In a way I understand. Being asked to talk about it here is like having to go through all the embarrassment and humiliation all over.

I feel uncomfortable with the thought that someone can get off to another person's pain etc.


----------



## jennabelle (Nov 12, 2008)

1. A few weeks ago I was clearing off a table at my restuaraunt and I found a to go box. The women were just going out the door so I sprinted to the front to get it to her meanwhile the other hosts all were laughing about my DDD's bouncing up to my face. They won't admit it but I know thats why.

2. In high school my hips were too big to walk down the aisles between those chair/desks and would have to walk slightly sideways except sometimes my butt would get stuck too. I'd always feel like my classmates had either my butt or my front end right in their faces.


----------



## Your Plump Princess (Nov 13, 2008)

Oi. I responded because I felt welcomed to. 

I don't care if someone gets off on it, Lmfao.
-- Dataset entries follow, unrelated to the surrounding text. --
(* ===== verification/PrefixStore.v ===== *)
(** The persistent prompt-prefix store: [PersistentPrefixCacheStore] of
    src/src/lewlm/storage/prefix_cache_store.py, which keeps the entries and the
    reference-counted pages of PrefixCache on disk across restarts.

    The disk is a dictionary from paths to what was written: a file holds the fields
    of an entry or a page ([json.dumps] and [json.loads] of them are inverse), and
    its size in bytes is a parameter.  The files of one directory are read in the order
    of their names or, for pages, of the dictionary.  Memory holds the models that were loaded.
    Each method runs under the store's lock and is one function; clock readings are
    arguments, numbers in the order of the ISO strings.  Model names are ASCII. *)

From Stdlib Require Import Sorted.
From stdpp Require Import pretty.
From S2P Require Import Prelude PyFloat PyString Json Sha256 PySort PrefixCache.

Open Scope Z_scope.

(** ** Paths *)

(** The cache directory of this version, and the one of versions before. *)
Inductive root := Current | Legacy.
Inductive folder := Top | Entries | Pages.

Definition directory : Type := root * string.
Definition path : Type := directory * folder * string.

#[export] Instance root_eq_dec : EqDecision root.
Proof. solve_decision. Defined.
#[export] Instance folder_eq_dec : EqDecision folder.
Proof. solve_decision. Defined.

(** [_SAFE_MODEL_ID_PATTERN.sub("-", value)]: every run of other characters. *)
Definition is_safe (c : Ascii.ascii) : bool :=
  let n := Ascii.nat_of_ascii c in
  (((48 <=? n) && (n <=? 57)) || ((65 <=? n) && (n <=? 90)) || ((97 <=? n) && (n <=? 122))
   || (n =? 46) || (n =? 95) || (n =? 45))%nat.

Definition dash : Ascii.ascii := Ascii.ascii_of_nat 45.

Fixpoint sub_unsafe (in_run : bool) (s : string) : string :=
  match s with
  | EmptyString => EmptyString
  | String c s' =>
      if is_safe c then String c (sub_unsafe false s')
      else if in_run then sub_unsafe true s' else String dash (sub_unsafe true s')
  end.

Fixpoint strip_front (chars : list Ascii.ascii) (l : list Ascii.ascii) : list Ascii.ascii :=
  match l with
  | c :: l' => if member c chars then strip_front chars l' else l
  | [] => []
  end.

Definition rstrip_chars (chars : list Ascii.ascii) (s : string) : string :=
  String.string_of_list_ascii (rev (strip_front chars (rev (String.list_ascii_of_string s)))).

Definition strip_chars (chars : list Ascii.ascii) (s : string) : string :=
  rstrip_chars chars (String.string_of_list_ascii (strip_front chars (String.list_ascii_of_string s))).

Definition digest_of (s : string) (n : nat) : string := String.substring 0 n (hexdigest (encode_ascii s)).

Definition normalized_segment (value fallback : string) : string :=
  let s := strip_chars [dash] (sub_unsafe false value) in if (s =? "")%string then fallback else s.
I Think it's nice to relate stories. 
It makes me feel less 'Alone'.


----------



## altered states (Nov 13, 2008)

katorade said:


> ...If there's a guy out there jerkin' it to me being cleaved in two by a nylon strap, more power to him for being attracted to that and not farm animals or little boys.



Just found my new signature.


----------



## succubus_dxb (Nov 13, 2008)

last year I was flying to somewhere on an Asian budget airline, and the hostie came up to me and gave me a seatbelt extension....when I said "no thank you, I don't need it" she replied with " yes, you do", "NO i don't, because my belt's buckled already thanks" and back and forth it went.... talk about customer service!


----------



## disconnectedsmile (Nov 14, 2008)

jennabelle said:


> In high school my hips were too big to walk down the aisles between those chair/desks and would have to walk slightly sideways except sometimes my butt would get stuck too. I'd always feel like my classmates had either my butt or my front end right in their faces.
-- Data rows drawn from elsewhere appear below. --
(* ===== verification/EventBus.v ===== *)
(** The in-process event bus: src/src/lewlm/events/bus.py, with the filters of
    src/src/lewlm/events/filters.py.

    The bus is a record; the queues of its subscriptions are objects of a store
    indexed by subscription identifier, since a consumer keeps its queue after
    it unsubscribes.  Publishing runs on the loop thread and the queues are
    unbounded, so [await queue.put] never suspends and every operation is one
    atomic step.  The epoch and the subscription identifiers ([uuid4]) are
    arguments.  Cursors are ASCII strings. *)

From S2P Require Import Prelude PyString Json EventSchema.

(** ** Filters *)

Record event_filter := {
  types : list event_type;
  scopes : list event_scope;
  request_ids : list string;
  model_ids : list string;
  excluded_types : list event_type
}.

Definition no_filter : event_filter := Build_event_filter [] [] [] [] [].

(** [value in ids] where [value] may be [None]: no identifier set holds [None]. *)
Definition opt_member (x : option string) (s : list string) : bool :=
  match x with Some v => member v s | None => false end.

Definition is_empty (f : event_filter) : bool :=
  negb (nonempty (types f) || nonempty (scopes f) || nonempty (request_ids f)
        || nonempty (model_ids f) || nonempty (excluded_types f)).

Definition matches (f : event_filter) (e : stream_event) : bool :=
  if nonempty (types f) && negb (member (ev_type e) (types f)) then false
  else if member (ev_type e) (excluded_types f) then false
  else if nonempty (scopes f) && negb (member (ev_scope e) (scopes f)) then false
  else if nonempty (request_ids f) && negb (opt_member (ev_request_id e) (request_ids f)) then false
  else if nonempty (model_ids f) && negb (opt_member (ev_model_id e) (model_ids f)) then false
  else true.

Definition admits (f : event_filter) (e : stream_event) : bool := is_empty f || matches f e.

(** ** Cursors *)

Inductive bus_error :=
| InvalidRequestError (message : string) (cursor : string) (latest : option string)
| ValueError.

Definition py_int (s : string) : result bus_error N :=
  match int_of_digits s with Some n => Ok n | None => Err ValueError end.

Definition colon : Ascii.ascii := Ascii.ascii_of_nat 58.

Definition parse_cursor (value : string) : result bus_error (string * N) :=
  let '(epoch, separator, sequence_text) := partition colon (strip value) in
  if negb separator || (epoch =? "")%string || negb (isdigit sequence_text)
  then Err (InvalidRequestError "Event cursor is not one this server issued." value None)
  else let? n := py_int sequence_text in Ok (epoch, n).

(** ** State *)

Record subscriber := { sub_queue : string; sub_filter : event_filter }.

(** An [asyncio.Queue]: what it holds, and (history) what was taken from it. *)
Record queue := { q_taken : list stream_event; q_items : list stream_event }.

Definition empty_queue : queue := Build_queue [] [].

#[global] Instance queue_eta : Eta queue := fun q => Build_queue (q_taken q) (q_items q).

(** The attributes of [EventBus], then the objects it shares with the rest of
    the process: the queues, the callbacks waiting on each event loop and the
    loops that are closed.  [w_published] records the stamped events (history). *)
Record bus := {
  b_subscribers : list (string * subscriber);
  b_loop : option nat;
  b_epoch : string;
  b_sequence : N;
  b_replay_buffer_size : nat;
  b_buffer : list (N * stream_event);
  w_queues : gmap string queue;
  w_callbacks : list (nat * stream_event);
  w_closed_loops : gset nat;
  w_published : list stream_event
}.

#[global] Instance bus_eta : Eta bus := fun b =>
  Build_bus (b_subscribers b) (b_loop b) (b_epoch b) (b_sequence b) (b_replay_buffer_size b)
    (b_buffer b) (w_queues b) (w_callbacks b) (w_closed_loops b) (w_published b).

Definition init_bus (epoch : string) (replay_buffer_size : Z) : bus :=
  Build_bus [] None epoch 0 (Z.to_nat (Z.max 0 replay_buffer_size)) [] ∅ [] ∅ [].

(** ** Operations *)

Definition loop_is_closed (b : bus) (loop : nat) : bool := bool_decide (loop ∈ w_closed_loops b).

Definition attach_loop (loop : nat) (b : bus) : bus :=
  b <| b_loop := if loop_is_closed b loop then None else Some loop |>.

(** [self._loop is None or self._loop.is_closed()]. *)
Definition loop_unusable (b : bus) : bool :=
  match b_loop b with None => true | Some l => loop_is_closed b l end.

Definition ensure_loop (running : nat) (b : bus) : bus :=
  if loop_unusable b then b <| b_loop := Some running |> else b.

Definition cursor_of (epoch : string) (sequence : N) : string :=
  epoch +:+ ":" +:+ str_of_N sequence.

Definition latest_cursor (b : bus) : option string :=
  if (b_sequence b =? 0)%N then None else Some (cursor_of (b_epoch b) (b_sequence b)).

(** [deque.append] with a [maxlen]. *)
Definition deque_append {A} (maxlen : nat) (x : A) (d : list A) : list A :=
  let d := d ++ [x] in drop (length d - maxlen) d.

Definition stamp (e : stream_event) (b : bus) : bus * stream_event :=
  let sequence := (b_sequence b + 1)%N in
  let stamped := e <| ev_cursor := Some (cursor_of (b_epoch b) sequence) |> in
  (b <| b_sequence := sequence |>
     <| b_buffer := deque_append (b_replay_buffer_size b) (sequence, stamped) (b_buffer b) |>
     <| w_published := w_published b ++ [stamped] |>, stamped).

Definition queue_put (e : stream_event) (q : queue) : queue := q <| q_items := q_items q ++ [e] |>.

Definition matching_subscribers (b : bus) (e : stream_event) : list subscriber :=
  List.filter (fun s => admits (sub_filter s) e) (map snd (b_subscribers b)).

Definition put_all (e : stream_event) (subs : list subscriber) (qs : gmap string queue)
    : gmap string queue :=
  foldl (fun qs s => alter (queue_put e) (sub_queue s) qs) qs subs.

Definition publish_nowait (e : stream_event) (b : bus) : bus :=
  let '(b, stamped) := stamp e b in
  b <| w_queues := put_all stamped (matching_subscribers b stamped) (w_queues b) |>.

Definition publish (running : nat) (e : stream_event) (b : bus) : bus :=
  publish_nowait e (ensure_loop running b).

(** [call_soon_threadsafe] raises [RuntimeError] when the loop was closed after
    the check: [closed_meanwhile]. *)
Definition publish_threadsafe (closed_meanwhile : bool) (e : stream_event) (b : bus) : bus :=
  match b_loop b with
  | None => b
  | Some l =>
      if loop_is_closed b l then b
      else if closed_meanwhile
           then b <| b_loop := None |> <| w_closed_loops := {[l]} ∪ w_closed_loops b |>
                  <| w_callbacks := List.filter (fun c => negb (bool_decide (c.1 = l))) (w_callbacks b) |>
           else b <| w_callbacks := w_callbacks b ++ [(l, e)] |>
  end.

(** The event loop runs the oldest callback it was given. *)
Definition run_callback (b : bus) : bus :=
  match w_callbacks b with
  | [] => b
  | (_, e) :: rest => publish_nowait e (b <| w_callbacks := rest |>)
  end.

(** Closing an event loop drops the callbacks it has not run. *)
Definition close_loop (loop : nat) (b : bus) : bus :=
  b <| w_closed_loops := {[loop]} ∪ w_closed_loops b |>
    <| w_callbacks := List.filter (fun c => negb (bool_decide (c.1 = loop))) (w_callbacks b) |>.

(** The [events.resumed] marker, validated like every event. *)
Definition resumed_marker (ctx : option string * string * Z) (b : bus) (after : string)
    (replayed : nat) (lost : option N) : stream_event :=
  let '(correlation_id, event_id, now) := ctx in
  populate_common_fields correlation_id
    (Build_stream_event event_id None EVENTS_RESUMED SYSTEM now
       [("after", JStr after); ("replayed", JInt (Z.of_nat replayed));
        ("lost", match lost with Some n => JInt (Z.of_N n) | None => JNull end);
        ("latest", match latest_cursor b with Some c => JStr c | None => JNull end);
        ("retained", JInt (Z.of_nat (length (b_buffer b))));
        ("replay_buffer_size", JInt (Z.of_nat (b_replay_buffer_size b)))]
       None None None None None None None None).

(** What a resumed queue starts with: the marker and the replayed events. *)
Definition replay_into (ctx : option string * string * Z) (f : event_filter) (after : string) (b : bus)
    : result bus_error (list stream_event) :=
  let? (epoch, sequence) := parse_cursor after in
  if negb (epoch =? b_epoch b)%string then Ok [resumed_marker ctx b after 0 None]
  else if (b_sequence b <? sequence)%N
  then Err (InvalidRequestError "Event cursor is ahead of this stream." after (latest_cursor b))
  else
    let oldest_retained := match b_buffer b with
                           | (n, _) :: _ => n
                           | [] => (b_sequence b + 1)%N
                           end in
    (* max(0, oldest_retained - sequence - 1): subtraction of [N] stops at 0 *)
    let lost := (oldest_retained - sequence - 1)%N in
    let replayed := map snd (List.filter (fun r => (sequence <? r.1)%N && admits f r.2) (b_buffer b)) in
    Ok (resumed_marker ctx b after (length replayed) (Some lost) :: replayed).

Definition with_queue (i : string) (q : queue) (b : bus) : bus :=
  b <| w_queues := <[i := q]> (w_queues b) |>.

Definition add_subscriber (i : string) (f : event_filter) (b : bus) : bus :=
  b <| b_subscribers := dset i (Build_subscriber i f) (b_subscribers b) |>.

(** [subscribe]; [subscription_id] is the [uuid4] drawn for it. *)
Definition subscribe (running : nat) (subscription_id : string) (ctx : option string * string * Z)
    (f : option event_filter) (after : option string) (b : bus) : bus * result bus_error unit :=
  let b := ensure_loop running b in
  let resolved_filter := match f with Some f => f | None => no_filter end in
  let replay := match after with
                | Some c => replay_into ctx resolved_filter c b
                | None => Ok []
                end in
  match replay with
  | Err error => (b, Err error)
  | Ok events =>
      (add_subscriber subscription_id resolved_filter
         (with_queue subscription_id (Build_queue [] events) b), Ok tt)
  end.

Definition unsubscribe (subscription_id : string) (b : bus) : bus :=
  b <| b_subscribers := ddel subscription_id (b_subscribers b) |>.

(** [EventSubscription.get]: waits (no step) while the queue is empty. *)
Definition get (subscription_id : string) (b : bus) : option (stream_event * bus) :=
  match w_queues b !! subscription_id with
  | Some q =>
      match q_items q with
      | e :: rest =>
          Some (e, with_queue subscription_id (Build_queue (q_taken q ++ [e]) rest) b)
      | [] => None
      end
  | None => None
  end.

Definition subscriber_count (b : bus) : nat := length (b_subscribers b).

(** ** Histories *)

Inductive bus_event :=
| AttachLoop (loop : nat)
| CloseLoop (loop : nat)
| Subscribe (running : nat) (subscription_id : string) (ctx : option string * string * Z)
    (f : option event_filter) (after : option string)
| Unsubscribe (subscription_id : string)
| Publish (running : nat) (e : stream_event)
| PublishThreadsafe (closed_meanwhile : bool) (e : stream_event)
| RunCallback
| Get (subscription_id : string).

Definition step (b : bus) (ev : bus_event) : bus :=
  match ev with
  | AttachLoop l => attach_loop l b
  | CloseLoop l => close_loop l b
  | Subscribe r i ctx f a => fst (subscribe r i ctx f a b)
  | Unsubscribe i => unsubscribe i b
  | Publish r e => publish r e b
  | PublishThreadsafe c e => publish_threadsafe c e b
  | RunCallback => run_callback b
  | Get i => match get i b with Some (_, b') => b' | None => b end
  end.

Definition run (b : bus) (evs : list bus_event) : bus := foldl step b evs.

(** Everything a subscription received: taken from its queue or still in it. *)
Definition received (b : bus) (subscription_id : string) : list stream_event :=
  match w_queues b !! subscription_id with
  | Some q => q_taken q ++ q_items q
  | None => []
  end.

(** The event leaves the subscription [i] registered and its queue in place. *)
Definition spares (i : string) (ev : bus_event) : bool :=
  match ev with
  | Subscribe _ j _ _ _ | Unsubscribe j => negb (bool_decide (i = j))
  | _ => true
  end.

(** ** Cursor text *)

Lemma py_int_str_of_N n :
  (String.length (str_of_N n) <= int_max_str_digits)%nat -> py_int (str_of_N n) = Ok n.
Proof. intros Hlen. unfold py_int. by rewrite int_of_str_of_N. Qed.

(** An epoch is eight hexadecimal digits: neither whitespace nor a colon. *)
Definition hex_digit (c : Ascii.ascii) : bool :=
  let n := Ascii.nat_of_ascii c in (is_digit c || (97 <=? n) && (n <=? 102))%nat.

Definition epoch_ok (epoch : string) : bool :=
  negb (epoch =? "")%string && all_chars hex_digit epoch.

Lemma hex_digit_plain c :
  hex_digit c = true -> is_space c = false /\ bool_decide (c = colon) = false.
Proof. destruct c as [[] [] [] [] [] [] [] []]; vm_compute; intros; try done. Qed.

Lemma digit_plain c : is_digit c = true -> is_space c = false.
Proof. destruct c as [[] [] [] [] [] [] [] []]; vm_compute; intros; try done. Qed.

Lemma cursor_of_eq epoch n : cursor_of epoch n = epoch +:+ String colon (str_of_N n).
Proof. done. Qed.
you surely made many a high school student happy. :happy:


----------



## No-No-Badkitty (Nov 14, 2008)

I think that the most embarassing moments for me were pretty much in highschool. Lots of kids took great pleasure in tormenting me about my weight. Speaking in front of a class was always hell. Cause when I walked up to the front most would bounce in their seats which each step to simulate the ground quaking with every step I took.
Recent embarassing moments are usually few and far between. I don't really consider them embarassing any more as I do anoying or even "childish". I had a guy nearly run over me at a cross walk 3 years ago and when I yelled and leaped out of the way of his truck he got pissy and remarked that he "couldn't see me cause I was so fat." I was like WTF...I've heard grade schoolers with better insults.
Although the one and probably one of the worst embarassing moments for me, was in middle school. They were having cheerleader try outs and I really wanted to try out. Well when the "coach" was talking to all of the prospective cheerleaders (this was a gym of about 300+ girls) she looked me dead in the eye and said that "some of you may want to consider the fact that people don't want to see your fat butts hanging out from under short skirts" or something to that effect. The room burst out laughing and I wished I could have been invisible. I was a very active kid and I just saw cheerleading as a possible fun activity cause they wouldn't let girls play football.
Ah well... 
Now-days I wear short skirts and tell people to kiss my ass


----------



## Ho Ho Tai (Nov 14, 2008)

No-No-Badkitty said:


> Now-days I wear short skirts and tell people to kiss my ass



Line forms to the rear! I'd add 'me first', but I'm not available and there seems to be a big guy ahead of me anyway.


----------



## Weirdo890 (Nov 14, 2008)

These are the embarrassing stories I remember. One was last year when I went to the Puyallup Fair. I got on one of the rides (I don't remember which one) and I couldn't be fully buckled in, although I came close. I had to go to another ride (however I still had loads of fun).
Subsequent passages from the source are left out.